Restaurants in Odense
Lunch was at a traditional Danish restaurant called Den Grimme Ælling (The Ugly Duckling- website in Danish only). We were greeted outside by an older woman who was happy to see writers: you see, she has been photographed by magazines all over the world, she says, posing as “the Danish lady.” I believe it.
Den Grimme Ælling does a buffet lunch of traditional Danish dishes that include herring, lots of meat and fish, potatoes, and ostebord. The crowd is older generation Danes, so the cuisine caters to their home cooked, “back-in-the-day” meals.
As delicious as that was, the absolute standout restaurant for me on this whole trip was Den Gamle Kro (The Old Inn). And old it was, hailing from 1683. It makes our heritage houses in Vancouver seem like newborns.
I couldn’t decide what I liked the best: the half timbered exterior, the covered courtyard dining room (young boys helped lay the floors and were paid with cups of hot chocolate- there are photos to prove it!), the night watchman who comes in every night around 9:00 pm to sing a song (in order to let the villagers know he was on duty – and hadn’t fallen asleep – night watchmen had to sing every hour to prove their vigilance), or the perfect food served by delightful waiters.

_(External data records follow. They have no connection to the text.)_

(** The [json:"..."] tags of [models.POSTransaction]; [items] is a slice
    and takes an array or [null] only (the items are not read). *)
Definition transactionField (key : string) (v : JSON.value) (t : POSTransaction)
  : option POSTransaction :=
  if JSON.EqualFold key "transaction_id"
  then JSON.assign (JSON.toString v)
         (fun s t => mkPOSTransaction s (Amount t) (PaymentMethod t)
                                      (ReceiptNumber t) (Cashier t)) t
  else if JSON.EqualFold key "amount"
  then JSON.assign (toFloat64 v)
         (fun a t => mkPOSTransaction (TransactionID t) a (PaymentMethod t)
                                      (ReceiptNumber t) (Cashier t)) t
  else if JSON.EqualFold key "items"
  then match v with
       | JSON.Arr | JSON.Null => Some t
       | _ => None
       end
  else if JSON.EqualFold key "payment_method"
  then JSON.assign (JSON.toString v)
         (fun s t => mkPOSTransaction (TransactionID t) (Amount t) s
                                      (ReceiptNumber t) (Cashier t)) t
  else if JSON.EqualFold key "receipt_number"
  then JSON.assign (JSON.toString v)
         (fun s t => mkPOSTransaction (TransactionID t) (Amount t)
                                      (PaymentMethod t) s (Cashier t)) t
  else if JSON.EqualFold key "cashier"
  then JSON.assign (JSON.toString v)
         (fun s t => mkPOSTransaction (TransactionID t) (Amount t)
                                      (PaymentMethod t) (ReceiptNumber t) s) t
  else Some t.

Definition decodePOSTransaction (payload : JSON.object) : option POSTransaction :=
  JSON.decode transactionField payload (mkPOSTransaction "" 0%Q "" "" "").

(** [calculatePoints]: [int(math.Floor(amount * pointsPerDollar))]. The
    product can be any number, so the conversion takes the platform's answer
    [outOfRange] for a floor that does not fit the [int]. The product itself
    is the float64 product where it is in range ([F64.inRange]); a product
    that underflows or overflows is outside the model. *)
Definition calculatePoints (outOfRange : F64.float64 -> Z)
    (amount pointsPerDollar : F64.float64) : Z :=
  if F64.leb pointsPerDollar 0%Q then 0
  else F64.toIntOr outOfRange (F64.Floor (F64.mul amount pointsPerDollar)).

(** The two quantities [processPOSTransaction] computes for an event. *)
Definition earned (outOfRange : F64.float64 -> Z) (amount : F64.float64)
    (settings : OrgSettings) : Z * Z :=
  (calculatePoints outOfRange amount (PointsPerDollar settings),
   StampsPerVisit settings).
Lemma closeLogFile_keeps_log_witness :
  (closeLogFile "" "a.log"
     (exec [Open true "a.log"; Write "[t1] " Written "a.log" "started"]
           (LogFileManager ∅)).2).1 = true
  ∧ logFiles (closeLogFile "" "a.log"
                (exec [Open true "a.log"; Write "[t1] " Written "a.log" "started"]
                      (LogFileManager ∅)).2).2 !! "a.log" = None
  ∧ (∀ os_ok,
       readLogs os_ok "a.log"
         (closeLogFile "" "a.log"
            (exec [Open true "a.log"; Write "[t1] " Written "a.log" "started"]
                  (LogFileManager ∅)).2).2
       = readLogs os_ok "a.log"
           (exec [Open true "a.log"; Write "[t1] " Written "a.log" "started"]
                 (LogFileManager ∅)).2)
  ∧ (∀ content',
       closeLogFile content' "a.log"
         (closeLogFile "" "a.log"
            (exec [Open true "a.log"; Write "[t1] " Written "a.log" "started"]
                  (LogFileManager ∅)).2).2
       = (false,
          (closeLogFile "" "a.log"
             (exec [Open true "a.log"; Write "[t1] " Written "a.log" "started"]
                   (LogFileManager ∅)).2).2))
  ∧ (∀ timestamp o message,
       writeLog timestamp o "a.log" message
         (closeLogFile "" "a.log"
            (exec [Open true "a.log"; Write "[t1] " Written "a.log" "started"]
                  (LogFileManager ∅)).2).2
       = (false,
          (closeLogFile "" "a.log"
             (exec [Open true "a.log"; Write "[t1] " Written "a.log" "started"]
                   (LogFileManager ∅)).2).2))
  ∧ openLogFile false "a.log"
      (closeLogFile "" "a.log"
         (exec [Open true "a.log"; Write "[t1] " Written "a.log" "started"]
               (LogFileManager ∅)).2).2
    = (false,
       (closeLogFile "" "a.log"
          (exec [Open true "a.log"; Write "[t1] " Written "a.log" "started"]
                (LogFileManager ∅)).2).2)
  ∧ readLogs true "a.log"
      (openLogFile true "a.log"
         (closeLogFile "" "a.log"
            (exec [Open true "a.log"; Write "[t1] " Written "a.log" "started"]
                  (LogFileManager ∅)).2).2).2 = []
  ∧ (∀ os_ok,
       openLogFile os_ok "a.log"
         (exec [Open true "a.log"; Write "[t1] " Written "a.log" "started"]
               (LogFileManager ∅)).2
       = (true,
          (exec [Open true "a.log"; Write "[t1] " Written "a.log" "started"]
                (LogFileManager ∅)).2)).
Proof.
  apply (closeLogFile_keeps_log
           (exec [Open true "a.log"; Write "[t1] " Written "a.log" "started"]
                 (LogFileManager ∅)).2
           "a.log" (mkStream true false) "").
  - by vm_compute.
  - reflexivity.
  - reflexivity.
Defined.
(** * Looking Glass host, D12 capture interface (d12.c)

    A shallow embedding of [host/platform/Windows/capture/D12/d12.c] and the
    properties of its adapter selection, queue bring-up, frame-resource
    cache, capture pipeline and pointer relay.

    Conventions.  C integers are [Z] with the conversions of the Windows
    x64 data model written out: [unsigned], [UINT] and [unsigned int] are 32
    bits, [UINT64], [size_t] and [uintptr_t] are 64 bits.  A pointer is its
    address; a pointer that may be [NULL] is an [option].  Calls into
    Direct3D, the capture backend, the frame buffer and the pointer buffer
    pool are recorded, in order, in a trace of events; what those calls
    answer is an argument of the function that makes them.  The [comRef]
    scopes, which release the local references of a function when it
    returns, and the debug log are not traced. *)

From Stdlib Require Import ZArith List Bool Lia.
From stdpp Require Import base list.

Local Open Scope Z_scope.

(** ** Machine integers *)

(** Conversion to a 32 bit unsigned integer. *)
Definition to_uint (z : Z) : Z := z mod 2 ^ 32.

(** Conversion to a 64 bit unsigned integer. *)
Definition to_uint64 (z : Z) : Z := z mod 2 ^ 64.

Definition UINT_MAX : Z := 2 ^ 32 - 1.

Definition HRESULT := Z.

(** [FAILED(hr)] is [hr < 0]. *)
Definition FAILED (hr : HRESULT) : bool := hr <? 0.

Definition S_OK : HRESULT := 0.
Definition E_INVALIDARG : HRESULT := -2147024809.
Definition E_OUTOFMEMORY : HRESULT := -2147024882.

(** The [min] macro of the Windows headers. *)
Definition min (a b : Z) : Z := if a <? b then a else b.
Definition round_pos (x : Q) : Q := (inject_Z (rne (x / ulp x)) * ulp x)%Q.

Definition round64 (x : Q) : Q :=
  match Qnum x with
  | Z0 => 0%Q
  | Zpos _ => round_pos x
  | Zneg _ => (- round_pos (- x))%Q
  end.

(** [x + y] and [x * y] on two floats. *)
Definition float_add (x y : Q) : Q := round64 (x + y).
Definition float_mul (x y : Q) : Q := round64 (x * y).

(** ** The program *)

(** [string.ascii_letters] *)
Definition ascii_letters : string :=
  "abcdefghijklmnopqrstuvwxyzABCDEFGHIJKLMNOPQRSTUVWXYZ".

(** [[random.choice(string.ascii_letters) for _ in range(n)]], joined. *)
Fixpoint random_letters (n : nat) : M string :=
  match n with
  | 0 => mret ""
  | S n =>
      c ← random_choice (String.list_ascii_of_string ascii_letters);
      rest ← random_letters n;
      mret (String c rest)
  end.

Definition medium_to_sources : gmap string (list string) :=
  list_to_map
    [ ("email", ["klaviyo.com"]);
      ("social", ["facebook.com"; "twitter.com"; "instagram.com"]);
      ("organic", ["none"; "google.com"]);
      ("referral", ["hackernews.com"; "reddit.com"]) ].

(** [rand_lead] (lines 46-68). *)
Definition rand_lead : M Lead :=
  n ← random_randint 4 20;
  name ← random_letters (Z.to_nat n);
  m ← random_randint 3 5;
  domain ← random_letters (Z.to_nat m);
  let email := name +:+ "@" +:+ domain +:+ ".com" in
  utm_medium ← random_choice ["email"; "social"; "organic"; "referral"];
  sources ← match medium_to_sources !! utm_medium with
            | Some sources => mret sources
            | None => raise KeyError
            end;
  utm_source ← random_choice sources;
  mret (Lead.mk email utm_medium utm_source None).

(** [log_conversion] (lines 71-85). *)
Definition log_conversion (lead : Lead) (conversion_amount : Z) : M unit :=
  cur_execute (SqlUpdateConversion conversion_amount (Lead.id lead)).

(** [log_coupon] (lines 88-99). *)
Definition log_coupon (lead : Lead) (amount : Z) : M unit :=
  cur_execute (SqlInsertCoupon (Lead.id lead) amount).

(** [log_prediction] (lines 129-148). *)
Definition log_prediction (lead : Lead) (score : Q) (label : Z)
    (experiment_bucket : string) : M unit :=
  predicted_at ← datetime_now;
  let record :=
    Prediction.mk (Lead.id lead) experiment_bucket score label predicted_at in
  log (KafkaSend "conversion_predictions" record).

(** The polling period of [convert] (line 110). *)
Definition PERIOD : Q := 0.05%Q.

(** One turn of the [while True] loop of [convert] (lines 112-126).  The
    message of [logger.debug] is built before the call, which reads the
    clock a second time. *)
Definition convert_iteration : M unit :=
  conversion_event ← queue_get;
  now ← time_time;
  let time_to_wait := (ConversionEvent.converted_at conversion_event - now)%Q in
  if Qltb PERIOD time_to_wait then
    (* Put item back onto the queue *)
    queue_put conversion_event;;
    time_sleep PERIOD
  else
    _ ← time_time;
    log_conversion (ConversionEvent.lead conversion_event)
                   (ConversionEvent.conversion_amount conversion_event).

(** [convert] (lines 102-126), for [n] turns of its loop. *)
Fixpoint convert (n : nat) : M unit :=
  match n with
  | 0 => mret tt
  | S n => convert_iteration;; convert n
  end.

(** [experiment_bucket] (line 191), as a function of [lead.id]. *)
Definition experiment_bucket (lead_id : Z) : string :=
  if (lead_id mod 10 <=? 1)%Z then "control" else "experiment".

(** The first part of [create_lead], inside [with conn.cursor() as cur]
    (lines 165-202): the lead with its identifier, the score and
    [sent_coupon]. *)
Definition create_lead_predict : M (Lead * Q * bool) :=
  lead ← rand_lead;
  cur_execute (SqlInsertLead (Lead.email lead) (Lead.utm_medium lead)
                             (Lead.utm_source lead));;
  res ← cur_fetchone;
  match res with
  | None => raise (RuntimeError lead)
  | Some res0 =>
      (* lead.id = res[0] *)
      let lead := Lead.mk (Lead.email lead) (Lead.utm_medium lead)
                          (Lead.utm_source lead) (Some res0) in
      (* Make a "prediction" *)
      score ← random_random;
      let threshold : Q := 0.5%Q in
      let label : Z := (if Qltb threshold score then 1 else 0)%Z in
      let experiment_bucket := experiment_bucket res0 in
      log_prediction lead score label experiment_bucket;;
      if bool_decide (label = 0%Z) && bool_decide (experiment_bucket ≠ "control")
      then
        coupon_amount ← random_randint 500 5000;
        log_coupon lead coupon_amount;;
        mret (lead, score, true)
      else mret (lead, score, false)
  end.
(** * Ford car price predictor: feature encoding and inference pipeline

    A shallow embedding of the prediction handler of [src/app.py]
    (the [try] block that runs when the predict button is pressed, lines
    224-348) together with the properties its specification states.

    - Python values that reach the feature vector are integers ([int]) and
      floats; a float is kept as its IEEE-754 binary64 datum
      ([SpecFloat.spec_float]); no floating-point arithmetic happens in the
      handler itself, it only moves the values around.
    - [raw_input] is a Python [dict]: keys are unique and keep insertion
      order, so it is an association list, updated in place when the key
      is present and extended at the end when it is not.
    - [columns], [scaler] and [model] are the three cached artifacts of
      [load_models]; the scaler and the model are external objects, taken
      here as the (fallible) functions [transform] and [predict].
    - The [try] body is written in a small state-and-error monad over the
      cached artifacts; [except Exception as e] is the handler [on_click].
    - [PyStore] runs the same body over a store of Python objects, where
      the dict and the frame are mutated in place and an estimator may
      change its own state; it is related to [on_click] by
      [on_click_st_spec]. *)

From Stdlib Require Import List String Ascii ZArith Bool Lia.
From Stdlib Require Import Floats.SpecFloat.
Import ListNotations.
Open Scope string_scope.

(** ** Python values and exceptions *)

Inductive pyval : Type :=
| VInt (n : Z)
| VFloat (f : spec_float).

(** An exception object: its class and the text [str(e)] gives. *)
Record exn : Type := mk_exn { exn_class : string; exn_str : string }.

Definition result (A : Type) : Type := (exn + A)%type.

(** ** The Python dict *)

Module Dict.

Definition t : Type := list (string * pyval).

Definition empty : t := [].

(** [d[k]] as [d.get(k)]: the value stored under [k], if any. *)
Fixpoint get (d : t) (k : string) : option pyval :=
  match d with
  | [] => None
  | (k', v) :: d' => if String.eqb k' k then Some v else get d' k
  end.
Lemma Mip_eq_equivalence_witness :
  Mip_eq (mkMip (1 # 2)%Q (mkPartition [[0; 1]]%Z) Independent.two_nodes)
         (mkMip (2 # 4)%Q (mkPartition [[0; 1]]%Z) Independent.two_nodes) = true
  /\ Mip_eq (mkMip (2 # 4)%Q (mkPartition [[0; 1]]%Z) Independent.two_nodes)
            (mkMip (3 # 6)%Q (mkPartition [[0; 1]]%Z) Independent.two_nodes) = true
  /\ Mip_eq (mkMip (1 # 2)%Q (mkPartition [[0; 1]]%Z) Independent.two_nodes)
            (mkMip (3 # 6)%Q (mkPartition [[0; 1]]%Z) Independent.two_nodes) = true.
Proof.
  assert (Hab : Mip_eq (mkMip (1 # 2)%Q (mkPartition [[0; 1]]%Z)
                              Independent.two_nodes)
                       (mkMip (2 # 4)%Q (mkPartition [[0; 1]]%Z)
                              Independent.two_nodes) = true) by reflexivity.
  assert (Hbc : Mip_eq (mkMip (2 # 4)%Q (mkPartition [[0; 1]]%Z)
                              Independent.two_nodes)
                       (mkMip (3 # 6)%Q (mkPartition [[0; 1]]%Z)
                              Independent.two_nodes) = true) by reflexivity.
  split; [exact Hab|]. split; [exact Hbc|].
  destruct (@Mip_eq_equivalence
              unit Q Q_Number
              (mkMip (1 # 2)%Q (mkPartition [[0; 1]]%Z) Independent.two_nodes)
              (mkMip (2 # 4)%Q (mkPartition [[0; 1]]%Z) Independent.two_nodes)
              (mkMip (3 # 6)%Q (mkPartition [[0; 1]]%Z) Independent.two_nodes))
    as (_ & _ & Htrans & _).
  exact (Htrans Hab Hbc).
Defined.

Lemma Mip_lt_strict_weak_order_witness :
  normalization (mkPartition [[0; 1]]%Z) = ret 2%Z
  /\ normalization (mkPartition [[0]; [1]]%Z) = ret 1%Z
  /\ (1 <= 2)%Z /\ (1 <= 1)%Z
  /\ Mip_lt (mkMip (1 # 2)%Q (mkPartition [[0; 1]]%Z) Independent.two_nodes)
            (mkMip (1 # 3)%Q (mkPartition [[0]; [1]]%Z) Independent.two_nodes)
     = ret true
  /\ Mip_lt (mkMip (1 # 3)%Q (mkPartition [[0]; [1]]%Z) Independent.two_nodes)
            (mkMip (1 # 2)%Q (mkPartition [[0; 1]]%Z) Independent.two_nodes)
     = ret false.
Proof.
  assert (Ha : normalization (mkPartition [[0; 1]]%Z) = ret 2%Z) by reflexivity.
  assert (Hb : normalization (mkPartition [[0]; [1]]%Z) = ret 1%Z) by reflexivity.
  split; [exact Ha|]. split; [exact Hb|].
  split; [lia|]. split; [lia|]. split; [reflexivity|].
  destruct (@Mip_lt_strict_weak_order
              unit Q Q_Number
              (mkMip (1 # 2)%Q (mkPartition [[0; 1]]%Z) Independent.two_nodes)
              (mkMip (1 # 3)%Q (mkPartition [[0]; [1]]%Z) Independent.two_nodes)
              (mkMip (1 # 2)%Q (mkPartition [[0; 1]]%Z) Independent.two_nodes)
              2%Z 1%Z 2%Z Ha Hb Ha) as (_ & Hasym & _); try lia.
  apply Hasym. reflexivity.
Defined.

Lemma Q_div_respects_eq (x y : Q) (m : Z) :
  num_eqb x y = true -> num_eqb (num_div x m) (num_div y m) = true.
Proof.
  cbn [num_eqb num_div Q_Number]. unfold Q_div.
  rewrite !Qeq_bool_iff. now intros ->.
Qed.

Then I went to the washroom. All the above was quashed as I approached the slit of a door marked “Ladies.” The uneven stone ground lets light shine through underneath, while a stained glass section also shines brightly. Inside, exposed stone and brick make up the walls, and a warm throw carpet and gold-trimmed mirror make the small room cozy.
Ladies and gentleman, I introduce you to my favourite washroom in the world (so far)!